Adaptive Sync can reduce judder, but it is not a universal fix for movie playback. If the video cadence, player, and screen timing do not line up, 24 fps content can still look uneven.
When a slow movie pan starts looking stepped instead of smooth on a gaming monitor, the problem feels bigger than it should. A quick playback check usually shows whether the issue is the screen path, the player, or the way the video is being handed off, and the right fix is usually simple once you know where the mismatch is.
The short answer
Yes, but with a catch: Adaptive Sync only helps when the whole chain can preserve the video’s timing in a way the display can follow. When it cannot, the feature may reduce tearing in motion-heavy apps and still leave 24 fps film looking a little off, especially on slow pans and other deliberate camera moves.

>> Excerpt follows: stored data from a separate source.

(* ===== verification/Release.v ===== *)
(** The release configuration [src/unnamed/part_001] ([.goreleaser.yml]):
    which binaries are built for which platforms, how the archives of a
    release are named, and the artifacts the release notes link to.

    The file is data for goreleaser.  Its behaviour lies in the Go
    templates it contains ([{{ .Version }}], [{{ if .Arm }}...{{ end }}]),
    which goreleaser renders with [text/template] against a context of
    the project, the target platform and the version.  [lex], [exec] and
    [render] are that rendering for the actions the file uses: fields,
    paths such as [.Env.DEB_VERSION], [if] and [end].  A template that
    uses another action, names a field the context lacks, or leaves an
    [if] open is refused, as [text/template] refuses it.

    Every build, archive and link is kept as written.  A target
    ["linux_arm_6"] is [GOOS_GOARCH_GOARM].  An archive is named by its
    [name_template], then ["."] and its format: [zip] for Windows by the
    [format_overrides], else goreleaser's default [tar.gz].

    Theorems: for every version, the archives of the release have
    pairwise distinct names, so none overwrites another; and the links of
    the release notes point at archives the release produces and show
    their file names, except the Windows link.  Its text names a
    [windows] [arm64] archive that no target builds, while its URL points
    at the [amd64] one. *)

From S2P Require Import Prelude.

(** ** Go templates *)

Inductive Token :=
| TText (s : string)
| TAction (a : string).

(** The text between actions, and the actions between [{{] and [}}]. *)
Fixpoint lex (in_action : bool) (cs : list Ascii.ascii) (acc : list Ascii.ascii) : option (list Token) :=
  match cs with
  | [] => if in_action then None else Some [TText (String.string_of_list_ascii (rev acc))]
  | c1 :: rest =>
      match rest with
      | c2 :: rest' =>
          if negb in_action && bool_decide (c1 = "{"%char /\ c2 = "{"%char) then
            ts ← lex true rest' []; Some (TText (String.string_of_list_ascii (rev acc)) :: ts)
          else if in_action && bool_decide (c1 = "}"%char /\ c2 = "}"%char) then
            ts ← lex false rest' []; Some (TAction (String.string_of_list_ascii (rev acc)) :: ts)
          else lex in_action rest (c1 :: acc)
      | [] => lex in_action rest (c1 :: acc)
      end
  end.

Inductive Action :=
| AField (path : list string)
| AIf (path : list string)
| AEnd.

(** [.A.B] is the path [["A"; "B"]]. *)
Definition field_path (w : string) : option (list string) :=
  match split_on "." w with
  | "" :: (_ :: _) as p => Some p
  | _ => None
  end.

(** An action, its words separated by spaces. *)
Definition parse_action (a : string) : option Action :=
  match filter (fun w => w <> "") (split_on " " a) with
  | ["end"] => Some AEnd
  | ["if"; w] => AIf <$> field_path w
  | [w] => AField <$> field_path w
  | _ => None
  end.

(** The context a template is rendered against: a path to its value. *)
Definition Context := list string -> option string.

(** Rendering: [stack] holds the conditions of the open [if]s; text and
    fields are written when all of them hold.  An empty string is false. *)
Fixpoint exec (ctx : Context) (ts : list Token) (stack : list bool) : option string :=
  match ts with
  | [] => match stack with [] => Some "" | _ => None end
  | TText s :: ts' =>
      r ← exec ctx ts' stack; Some (if forallb id stack then s +:+ r else r)
  | TAction a :: ts' =>
      match parse_action a with
      | Some (AField p) =>
          v ← ctx p; r ← exec ctx ts' stack; Some (if forallb id stack then v +:+ r else r)
      | Some (AIf p) => v ← ctx p; exec ctx ts' (bool_decide (v <> "") :: stack)
      | Some AEnd => match stack with _ :: st => exec ctx ts' st | [] => None end
      | None => None
      end
  end.

Definition render (ctx : Context) (tpl : string) : option string :=
  ts ← lex false (String.list_ascii_of_string tpl) []; exec ctx ts [].

(** ** The file *)

Definition project_name : string := "step-ca".

(** [before.hooks] *)
Definition before_hooks : list string := ["go mod download"].

(** An element of [builds]. *)
Record Build := mkBuild {
  b_id : string;
  b_env : list string;
  b_targets : list string;
  b_flags : list string;
  b_main : string;
  b_binary : string;
  b_ldflags : list string;
}.

Definition all_targets : list string :=
  ["darwin_amd64"; "darwin_arm64"; "freebsd_amd64"; "linux_386"; "linux_amd64";
   "linux_arm64"; "linux_arm_6"; "linux_arm_7"; "windows_amd64"].

Definition version_ldflags : list string :=
  ["-w -X main.Version={{.Version}} -X main.BuildTime={{.Date}}"].

Definition builds : list Build :=
  [mkBuild "step-ca" ["CGO_ENABLED=0"] all_targets ["-trimpath"]
     "./cmd/step-ca/main.go" "bin/step-ca" version_ldflags;
   mkBuild "step-cloudkms-init" ["CGO_ENABLED=0"] all_targets ["-trimpath"]
     "./cmd/step-cloudkms-init/main.go" "bin/step-cloudkms-init" version_ldflags;
   mkBuild "step-awskms-init" ["CGO_ENABLED=0"] all_targets ["-trimpath"]
     "./cmd/step-awskms-init/main.go" "bin/step-awskms-init" version_ldflags].

(** The element of [archives]. *)
Record ArchiveConfig := mkArchiveConfig {
  ar_name_template : string;
  ar_format_overrides : list (string * string);
  ar_wrap_in_directory : string;
  ar_files : list string;
}.

Definition archive : ArchiveConfig :=
  mkArchiveConfig
    "{{ .ProjectName }}_{{ .Os }}_{{ .Version }}_{{ .Arch }}{{ if .Arm }}v{{ .Arm }}{{ end }}{{ if .Mips }}_{{ .Mips }}{{ end }}"
    [("windows", "zip")] "{{ .ProjectName }}_{{ .Version }}" ["README.md"; "LICENSE"].

(** [source], [checksum], [signs], [snapshot]. *)
Record Pipes := mkPipes {
  source_enabled : bool;
  source_name_template : string;
  checksum_name_template : string;
  checksum_extra_files : list string;
  sign_cmd : string;
  sign_stdin : string;
  sign_args : list string;
  sign_artifacts : string;
  snapshot_name_template : string;
}.

Definition pipes : Pipes :=
  mkPipes true "{{ .ProjectName }}_{{ .Version }}" "checksums.txt" ["./.releases/*"]
    "cosign" "{{ .Env.COSIGN_PWD }}"
    ["sign-blob"; "-key=/tmp/cosign.key"; "-output=${signature}"; "${artifact}"] "all"
    "{{ .Tag }}-next".

(** A link of the release notes' header: its text and its URL. *)
Record Link := mkLink { link_text : string; link_url : string }.

Definition header_base : string := "https://dl.step.sm/gh-release/certificates/gh-release-header/{{ .Tag }}/".

Definition header_links : list Link :=
  [mkLink "step-ca_linux_{{ .Version }}_amd64.tar.gz"
          (header_base +:+ "step-ca_linux_{{ .Version }}_amd64.tar.gz");
   mkLink "step-ca_{{ .Env.DEB_VERSION }}_amd64.deb"
          (header_base +:+ "step-ca_{{ .Env.DEB_VERSION }}_amd64.deb");
   mkLink "step-ca_darwin_{{ .Version }}_amd64.tar.gz"
          (header_base +:+ "step-ca_darwin_{{ .Version }}_amd64.tar.gz");
   mkLink "step-ca_darwin_{{ .Version }}_arm64.tar.gz"
          (header_base +:+ "step-ca_darwin_{{ .Version }}_arm64.tar.gz");
   mkLink "step-ca_windows_{{ .Version }}_arm64.zip"
          (header_base +:+ "step-ca_windows_{{ .Version }}_amd64.zip")].

(** [release], without its [header] and [footer] texts (the links of
    the header are [header_links]). *)
Record GitHubRelease := mkGitHubRelease {
  release_owner : string;
  release_name : string;
  release_draft : bool;
  release_prerelease : string;
  release_name_template : string;
  release_extra_files : list string;
}.

Definition release : GitHubRelease :=
  mkGitHubRelease "smallstep" "certificates" false "auto" "Step CA {{ .Tag }} ({{ .Env.RELEASE_DATE }})"
    ["./.releases/*"].

(** [scoop]. *)
Record Scoop := mkScoop {
  scoop_url_template : string;
  scoop_bucket : string * string;
  scoop_commit_author : string * string;
  scoop_commit_msg_template : string;
  scoop_homepage : string;
  scoop_skip_upload : string;
  scoop_description : string;
  scoop_license : string;
}.

Definition scoop : Scoop :=
  mkScoop "http://github.com/smallstep/certificates/releases/download/{{ .Tag }}/{{ .ArtifactName }}"
    ("smallstep", "scoop-bucket") ("goreleaserbot", "goreleaser@smallstep.com")
    "Scoop update for {{ .ProjectName }} version {{ .Tag }}"
    "https://smallstep.com/docs/step-ca" "auto"
    "A private certificate authority (X.509 & SSH) & ACME server for secure automated certificate management, so you can use TLS everywhere & SSO for SSH."
    "Apache-2.0".

(** ** Targets and archives *)

(** A target [GOOS_GOARCH] or [GOOS_GOARCH_GOARM]. *)
Record Target := mkTarget { goos : string; goarch : string; goarm : string }.

#[export] Instance Target_eq_dec : EqDecision Target.
Proof. solve_decision. Defined.

Definition parse_target (s : string) : option Target :=
  match split_on "_" s with
  | [os; arch] => Some (mkTarget os arch "")
  | [os; arch; arm] => Some (mkTarget os arch arm)
  | _ => None
  end.

(** The platforms of the release: the targets of all builds; the
    archives of one platform hold the binaries of every build. *)
Definition release_targets : list Target :=
  omap parse_target (remove_dups (mjoin (map b_targets builds))).

(** The context of an archive's templates. *)
Definition archive_ctx (version tag : string) (t : Target) : Context :=
  fun p => assoc p [(["ProjectName"], project_name); (["Os"], goos t); (["Arch"], goarch t);
                    (["Arm"], goarm t); (["Mips"], ""); (["Version"], version); (["Tag"], tag)].

Definition archive_format (t : Target) : string :=
  default "tar.gz" (assoc (goos t) (ar_format_overrides archive)).

(** The file name of the archive of target [t]. *)
Definition archive_file (version tag : string) (t : Target) : option string :=
  name ← render (archive_ctx version tag t) (ar_name_template archive);
  Some (name +:+ "." +:+ archive_format t).

(** The two parts of an archive name around the version. *)
Definition arm_suffix (t : Target) : string := if decide (goarm t = "") then "" else "v" +:+ goarm t.

Definition name_prefix (t : Target) : string := project_name +:+ "_" +:+ goos t +:+ "_".

Definition name_suffix (t : Target) : string := "_" +:+ goarch t +:+ arm_suffix t.

(** Distinct names whatever the version: two targets whose prefixes are
    not prefixes of one another, or with one prefix and different
    suffixes. *)
Definition parts_sep (a b : string * string) : bool :=
  negb (has_prefix a.1 b.1 || has_prefix b.1 a.1) ||
  (bool_decide (a.1 = b.1) && bool_decide (a.2 <> b.2)).

Fixpoint pairwise_sep (l : list (string * string)) : bool :=
  match l with
  | [] => true
  | a :: l' => forallb (parts_sep a) l' && pairwise_sep l'
  end.

(** The context of the release notes. *)
Definition header_ctx (version tag deb : string) : Context :=
  fun p => assoc p [(["Version"], version); (["Tag"], tag); (["Env"; "DEB_VERSION"], deb)].

Definition header_prefix : string := "https://dl.step.sm/gh-release/certificates/gh-release-header/".

(** Link [l] shows file [f] and points at the download of [f]. *)
Definition link_to (version tag deb : string) (l : Link) (f : option string) : Prop :=
  render (header_ctx version tag deb) (link_text l) = f /\
  render (header_ctx version tag deb) (link_url l) = (fun x => header_prefix +:+ (tag +:+ ("/" +:+ x))) <$> f.

(** ** Lemmas *)

Lemma string_app_cancel_l (p a b : string) : (p +:+ a = p +:+ b)%string -> a = b.
Proof. induction p as [|c p IH]; [done|]. rewrite !string_app_cons. intros [= H]. auto. Qed.

Lemma string_app_prefixes (p1 p2 a b : string) :
  (p1 +:+ a = p2 +:+ b)%string -> has_prefix p1 p2 = true \/ has_prefix p2 p1 = true.
Proof.
  revert p2. induction p1 as [|c p1 IH]; intros [|c' p2]; simpl; auto.
  rewrite !string_app_cons. intros [= -> H]. rewrite !bool_decide_true by done. simpl. eauto.
Qed.

Lemma parts_sep_neq a b v : parts_sep a b = true -> a.1 +:+ (v +:+ a.2) <> b.1 +:+ (v +:+ b.2).
Proof.
  unfold parts_sep. intros Hs E. apply orb_true_iff in Hs as [Hs | Hs].
  - apply negb_true_iff, orb_false_iff in Hs as [H1 H2].
    destruct (string_app_prefixes _ _ _ _ E); congruence.
  - apply andb_true_iff in Hs as [H1 H2]. apply bool_decide_eq_true in H1, H2.
    rewrite H1 in E. by apply string_app_cancel_l, string_app_cancel_l in E.
Qed.

Lemma pairwise_sep_NoDup l v :
  pairwise_sep l = true -> NoDup (map (fun a => a.1 +:+ (v +:+ a.2)) l).
Proof.
  induction l as [|a l IH]; simpl; [constructor|]. intros [Ha Hl]%andb_true_iff.
  constructor; [|auto]. intros (b & E & Hb)%list_elem_of_fmap.
  rewrite forallb_forall in Ha. apply list_elem_of_In in Hb.
  exact (parts_sep_neq a b v (Ha b Hb) E).
Qed.

Lemma mapM_Some_map {A B} (f : A -> option B) (g : A -> B) l :
  Forall (fun x => f x = Some (g x)) l -> mapM f l = Some (map g l).
Proof. induction 1 as [|x l Hx _ IH]; [done|]. simpl. by rewrite Hx, IH. Qed.

(** The name of every archive of the release, around the version. *)
Lemma archive_name_parts v tag :
  Forall (fun t => render (archive_ctx v tag t) (ar_name_template archive) =
                   Some (name_prefix t +:+ (v +:+ name_suffix t))) release_targets.
Proof. vm_compute. repeat constructor. Qed.

Lemma archive_file_parts v tag :
  Forall (fun t => archive_file v tag t =
                   Some (name_prefix t +:+ (v +:+ (name_suffix t +:+ "." +:+ archive_format t))))
         release_targets.
Proof.
  eapply Forall_impl; [apply archive_name_parts|]. intros t Ht. unfold archive_file.
  rewrite Ht. simpl. by rewrite <- !string_app_assoc.
Qed.

Lemma archive_file_of v tag t :
  t ∈ release_targets ->
  archive_file v tag t = Some (name_prefix t +:+ (v +:+ (name_suffix t +:+ "." +:+ archive_format t))).
Proof. intros Ht. exact (proj1 (Forall_forall _ _) (archive_file_parts v tag) t Ht). Qed.


(** ** Theorems *)

(** (C27) Whatever the version, the release names an archive for each of
    its nine platforms and no two of those names are equal, so no
    archive of a platform overwrites another's (in particular
    [linux_arm_6] and [linux_arm_7] differ by [v6] and [v7]). *)
Theorem archive_names_distinct v tag :
  exists names, mapM (archive_file v tag) release_targets = Some names /\
    NoDup names /\ length names = 9%nat.
Proof.
  eexists. split; [apply mapM_Some_map, archive_file_parts|]. split; [|reflexivity].
  refine (eq_ind _ NoDup (pairwise_sep_NoDup
            (map (fun t => (name_prefix t, name_suffix t +:+ "." +:+ archive_format t)) release_targets) v
            ltac:(vm_compute; reflexivity)) _ _).
  by rewrite map_map.
Qed.

(** (C28) The links of the release notes: for every version, tag and
    Debian version, the Linux and the two macOS links show the name of
    the archive the release builds for their platform and point at its
    download, and the Windows link points at the Windows [amd64] archive
    but shows the name of a Windows [arm64] archive, which no target of
    the release builds. *)
Theorem header_links_check v tag deb :
  link_to v tag deb (nth 0 header_links (mkLink "" "")) (archive_file v tag (mkTarget "linux" "amd64" "")) /\
  link_to v tag deb (nth 2 header_links (mkLink "" "")) (archive_file v tag (mkTarget "darwin" "amd64" "")) /\
  link_to v tag deb (nth 3 header_links (mkLink "" "")) (archive_file v tag (mkTarget "darwin" "arm64" "")) /\
  render (header_ctx v tag deb) (link_url (nth 4 header_links (mkLink "" ""))) =
    (fun x => header_prefix +:+ (tag +:+ ("/" +:+ x))) <$> archive_file v tag (mkTarget "windows" "amd64" "") /\
  render (header_ctx v tag deb) (link_text (nth 4 header_links (mkLink "" ""))) =
    Some ("step-ca_windows_" +:+ v +:+ "_arm64.zip") /\
  (forall t, t ∈ release_targets -> goos t = "windows" -> goarch t <> "arm64").
Proof.
  rewrite !archive_file_of by decide_goal.
  split_and!; try split; try (vm_compute; reflexivity).
  intros t Ht. apply list_elem_of_In in Ht. vm_compute in Ht.
  repeat destruct Ht as [<-|Ht]; try done; vm_compute; congruence.
Qed.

A description of uneven motion matches the real-world symptom: motion looks uneven when content cadence and display cadence do not divide cleanly. The classic example is 24 fps film forced through a 60 Hz path, where one frame stays up longer than the next and the motion no longer feels even.
Situation |
Likely result |
Practical takeaway |
24 fps movie on a 60 Hz fixed path |
Uneven motion is common |
Match the output to 24 Hz or 48 Hz, or use a player that doubles frames |
24 fps movie on a VRR path with proper frame handling |
Smoother motion if the chain supports it |
Check the player, monitor range, and OS behavior |
30 fps video on 60 Hz |
Usually easier to keep smooth |
If it still looks wrong, inspect the playback chain |
Non-game video with Adaptive Sync on some computers or unverified displays |
Possible flicker |
Disable it for normal video if stability drops |
Why 24 fps is the usual trouble spot
The reason 24 fps content gets blamed so often is simple: it is the format most likely to expose cadence problems on fixed-refresh displays. One common cause is 3:2 pulldown, which repeats film frames unevenly to fit 24 fps into 60 Hz playback. Slow pans are often where viewers notice the problem first.
Motion-graphics guidance makes the same larger point in a different context: lower frame rates are more vulnerable to judder, and 24 fps progressive footage is especially sensitive during movement.

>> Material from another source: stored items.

(** The same integrity conditions as propositions. *)
Record wf (db : Db) : Prop := {
  wf_todo_ids : NoDup (map Todo.id (todos db));
  wf_todo_seq : forall t, In t (todos db) -> Todo.id t < todos_id_seq db;
  wf_tag_ids : NoDup (map Tag.id (tags db));
  wf_join_keys : NoDup (map join_key (tagsOnTodos db));
  wf_edges : forall a b, In (a, b) (todoDependencies db) ->
               todo_exists db a = true /\ todo_exists db b = true
}.

(** ** Sample stores and requests *)

Definition empty_store : Db := mkDb [] [] [] [] [] [] [] [] [] 1 1 1.

Definition sample_todo (id : Z) (title : string) (completed : bool)
    (priority : Priority) : Todo.t :=
  Todo.mk id title None completed priority (1000 + id) (1000 + id) None None.

(** Three todos, [1] depends on [2] and [2] depends on [3]; todo [1] carries
    tag [1], a note, a history row and an attachment. *)
Definition chain_store : Db :=
  mkDb
    [sample_todo 1 "Write API documentation" false LOW;
     sample_todo 2 "Add input validation" false MEDIUM;
     sample_todo 3 "Build REST API endpoints" true HIGH]
    [] []
    [Tag.mk 1 "urgent"; Tag.mk 2 "api"]
    [TagsOnTodos.mk 1 1 1001]
    [Note.mk 1 "Note 1" 1 1001]
    [TodoHistory.mk 1 1 "CREATED" "Todo was created" 1001]
    [Attachment.mk 1 "1_notes.txt" "/uploads/notes.txt" "text/plain" 1]
    [(1, 2); (2, 3)]
    4 2 2.

Definition no_update : UpdateBody.t :=
  UpdateBody.mk None None None None None None [] [] [] [] [] [].

(** [{ "dependencies": deps }] *)
Definition update_dependencies (deps : list json) : UpdateBody.t :=
  UpdateBody.mk None None None None None None [] [] deps [] [] [].

(** [{ "tagIds": ids }] *)
Definition update_tagIds (ids : list json) : UpdateBody.t :=
  UpdateBody.mk None None None None None None ids [] [] [] [] [].

(** [{ "title": title }] *)
Definition create_titled (title : string) : CreateBody.t :=
  CreateBody.mk (Some (JStr title)) None None None None None [] [] [].

Definition no_filter : ListQuery.t :=
  ListQuery.mk None None None None None None None None.

(** ** Notions used in the statements *)

(** Every early reply of a read phase is a 400 or a 404. *)
Definition client_error {A} (m : outcome A) : Prop :=
  forall r, m = Reply r -> status r = 400 \/ status r = 404.

(** [P] is an invariant of the statement [m]. *)
Definition preserves {A} (P : Db -> Prop) (m : Tx A) : Prop :=
  forall db a db', P db -> m db = Done (a, db') -> P db'.

(** The store in which a statement ends, whether it returns or throws. *)
Definition tx_state {A} (r : TxResult A) : Db :=
  match r with Done (_, d) => d | Failed d => d end.

(** The serial counters of [d'] are at those of [d] or beyond. *)
Definition counters_le (d d' : Db) : Prop :=
  todos_id_seq d <= todos_id_seq d'
  /\ notes_id_seq d <= notes_id_seq d'
  /\ todo_history_id_seq d <= todo_history_id_seq d'.

(** The statement [m] never turns a serial counter back. *)
Definition draws {A} (m : Tx A) : Prop :=
  forall db, counters_le db (tx_state (m db)).

(** The two stores hold the same rows. *)
Definition same_rows (d d' : Db) : Prop :=
  todos d' = todos d /\ users d' = users d /\ categories d' = categories d
  /\ tags d' = tags d /\ tagsOnTodos d' = tagsOnTodos d /\ notes d' = notes d
  /\ todoHistory d' = todoHistory d /\ attachments d' = attachments d
  /\ todoDependencies d' = todoDependencies d.

(** Rewriting the rows of one id by a function that keeps the id. *)
Definition rewrite_rows (id : Z) (g : Todo.t -> Todo.t) (l : list Todo.t) :=
  map (fun x => if Todo.id x =? id then g x else x) l.

(** The row, the history entry and the store after a toggle of the
    existing todo [t]. *)
Definition toggled_row (now : Z) (t : Todo.t) : Todo.t :=
  apply_update now (mkInput None None (Some (negb (Todo.completed t))) None None None) t.

Definition toggle_history (now : Z) (id : Z) (t : Todo.t) (db : Db) : TodoHistory.t :=
  TodoHistory.mk (todo_history_id_seq db) id
    (if negb (Todo.completed t) then "COMPLETED" else "REOPENED")
    (if negb (Todo.completed t) then "Todo was marked as completed"
     else "Todo was reopened")
    now.

Definition toggled_store (now : Z) (id : Z) (t : Todo.t) (db : Db) : Db :=
  with_todoHistory
    (with_todos db
       (rewrite_rows id
          (apply_update now
             (mkInput None None (Some (negb (Todo.completed t))) None None None))
          (todos db))
       (todos_id_seq db))
    (todoHistory db ++ [toggle_history now id t db])
    (todo_history_id_seq db + 1).




(** Each of the six scalar fields that the body does not mention has the
    same value in [t'] as in [t]. *)
Definition absent_fields_kept (b : UpdateBody.t) (t t' : Todo.t) : Prop :=
  (UpdateBody.title b = None -> Todo.title t' = Todo.title t)
  /\ (UpdateBody.description b = None -> Todo.description t' = Todo.description t)
  /\ (UpdateBody.completed b = None -> Todo.completed t' = Todo.completed t)
  /\ (UpdateBody.priority b = None -> Todo.priority t' = Todo.priority t)
  /\ (UpdateBody.categoryId b = None -> Todo.categoryId t' = Todo.categoryId t)
  /\ (UpdateBody.userId b = None -> Todo.userId t' = Todo.userId t).

(** The integrity conditions together with the existence of todo [a], the
    todo that the statements of a transaction write to. *)
Definition Inv (a : Z) (db : Db) : Prop := wf db /\ todo_exists db a = true.

(** The rows that the tag loop of an update appends: one for each listed
    tag that is not among [existingTagIds]. *)
Definition new_tag_rows (now id : Z) (existingTagIds tagIds : list Z)
    : list TagsOnTodos.t :=
  map (fun g => TagsOnTodos.mk id g now)
    (filter (fun g => negb (includes existingTagIds g)) tagIds).

(** The rows that [deleteMany] of step 9 leaves. *)
Definition remaining_tag_rows (id : Z) (removed : list Z) (rows : list TagsOnTodos.t)
    : list TagsOnTodos.t :=
  filter (fun r => negb ((TagsOnTodos.todoId r =? id)
                         && includes removed (TagsOnTodos.tagId r))) rows.

Definition tagIds_in (rows : list TagsOnTodos.t) (todoId : Z) : list Z :=
  map TagsOnTodos.tagId (filter (fun r => TagsOnTodos.todoId r =? todoId) rows).

(** ** GET /api/todos/:id *)

(** [orderBy: { createdAt: 'desc' }] on history rows; rows of equal time
    keep storage order. *)
Fixpoint insert_history_desc (h : TodoHistory.t) (l : list TodoHistory.t)
    : list TodoHistory.t :=
  match l with
  | [] => [h]
  | x :: r =>
      if TodoHistory.createdAt x <=? TodoHistory.createdAt h then h :: l
      else x :: insert_history_desc h r
  end.

Definition sort_history_desc (l : list TodoHistory.t) : list TodoHistory.t :=
  fold_right insert_history_desc [] l.

(** The body of a 200 answer of [GET /api/todos/:id]: the todo, the three
    [related] lists, the [stats] block and [recentChanges]. *)
Record TodoDetail : Type := mkDetail {
  detail_todo : TodoView;
  similarTodos : list Todo.t;
  userTodos : list Todo.t;
  relatedByTags : list Todo.t;
  historyCount : Z;
  notesCount : Z;
  attachmentsCount : Z;
  dependenciesCount : Z;
  allDependenciesCompleted : bool;
  samePriorityCount : Z;
  recentChanges : list TodoHistory.t
}.

Inductive DetailResponse : Type :=
| DetailError (code : Z) (error : string)
| Detail (d : TodoDetail).

(** [{ id: { not: id } }] *)
Definition other_than (id : Z) (t : Todo.t) : bool := negb (Todo.id t =? id).

(** [{ tags: { some: { tagId: { in: tagIds } } } }] *)
Definition shares_tag (db : Db) (tagIds : list Z) (t : Todo.t) : bool :=
  existsb (fun g => includes tagIds g) (tagIds_of db (Todo.id t)).

Definition getTodo (idParam : string) (db : Db) : DetailResponse :=
  match parseInt_string idParam with
  | None => DetailError 500 "Failed to fetch todo"
  | Some id =>
      match findUnique db id with
      | None => DetailError 404 "Todo not found"
      | Some todo =>
          (* 2. same category, [categoryId] possibly null *)
          let similarTodos :=
            firstn 5 (filter (fun t => opt_eqb (Todo.categoryId t) (Todo.categoryId todo)
                                      && other_than id t) (todos db)) in
          (* 3. [todo.userId ? findMany(...) : []] *)
          let userTodos :=
            match Todo.userId todo with
            | Some u =>
                if u =? 0 then []
                else firstn 5 (filter (fun t => opt_eqb (Todo.userId t) (Some u)
                                               && other_than id t) (todos db))
            | None => []
            end in
          (* 4. [tagIds.length > 0 ? findMany(...) : []] *)
          let tagIds := tagIds_of db id in
          let relatedByTags :=
            match tagIds with
            | [] => []
            | _ => firstn 5 (filter (fun t => other_than id t && shares_tag db tagIds t)
                               (todos db))
            end in
          let historyCount :=
            len (filter (fun h => TodoHistory.todoId h =? id) (todoHistory db)) in
          let notesCount := len (filter (fun n => Note.todoId n =? id) (notes db)) in
          let attachmentsCount :=
            len (filter (fun a => Attachment.todoId a =? id) (attachments db)) in
          let dependenciesCount := len (dependencies_of db id) in
          let uncompletedDependencies :=
            len (filter (fun d => Bool.eqb (Todo.completed d) false)
                   (dependencies_of db id)) in
          let recentChanges :=
            firstn 10 (sort_history_desc
                         (filter (fun h => TodoHistory.todoId h =? id) (todoHistory db))) in
          let samePriorityCount :=
            todo_count db (fun t => Priority_eqb (Todo.priority t) (Todo.priority todo)
                                    && other_than id t) in
          Detail (mkDetail (view db todo) similarTodos userTodos relatedByTags
                    historyCount notesCount attachmentsCount dependenciesCount
                    (uncompletedDependencies =? 0) samePriorityCount recentChanges)
      end
  end.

That is also why 30 fps video usually behaves better than 24 fps on a 60 Hz display. Sixty divides evenly by 30, so true 30 fps content does not face the same uneven hold pattern. If you still see judder at 30 fps, the likely culprit is the player, the OS compositor, a driver issue, or a conversion setting higher up the chain rather than the frame rate alone.
Where Adaptive Sync helps, and where it does not
Adaptive Sync works by letting the display follow the incoming frame timing instead of forcing every frame through one fixed rhythm. One explanation of variable frame delivery describes the core benefit clearly: less tearing, less stutter, and a smoother feel when frame delivery is variable rather than perfectly locked.

That sounds like the cure, but video playback is fussier than gaming. A player issue involving doubling 24 fps to 48 fps shows the trap: if a player keeps sending plain 24 fps to a 60 Hz display, the monitor may never get a clean cadence to follow, and judder remains visible even though the screen supports VRR. In that case, doubling 24 fps to 48 fps is often cleaner because the display can repeat frames evenly instead of improvising.

There is also a practical warning on the other side of the equation: Adaptive Sync works best with compatible displays and the right scenario, because it can flicker when used outside gaming or on unverified panels. That is why the same setting can feel excellent in one setup and distracting in another.
What to change first
For movie and TV playback, the cleanest result usually comes from matching the output to the content before the monitor ever has to improvise. If your display or player offers a film-friendly mode, use it. For 24 fps movies, 24 Hz or 48 Hz output is usually cleaner than forcing playback through 60 Hz, and heavy motion processing can make movement look artificial instead of simply smooth.
If the video is 24 fps and your setup is stuck on a 60 Hz path, the question is not whether Adaptive Sync exists somewhere in the chain. The real question is whether the player, GPU, and display are agreeing on a cadence the screen can repeat cleanly. When they are, the motion feels stable; when they are not, Adaptive Sync may hide part of the problem but it will not erase the underlying mismatch.
Bottom line
Adaptive Sync can help with judder, but it is not magic. For 24 fps film content, the best outcome comes from cadence matching, frame doubling when needed, and a display mode that respects the original frame timing. For 30 fps content, the problem is usually less severe, so persistent stutter is more likely to be a playback-chain issue than a flaw in the video itself.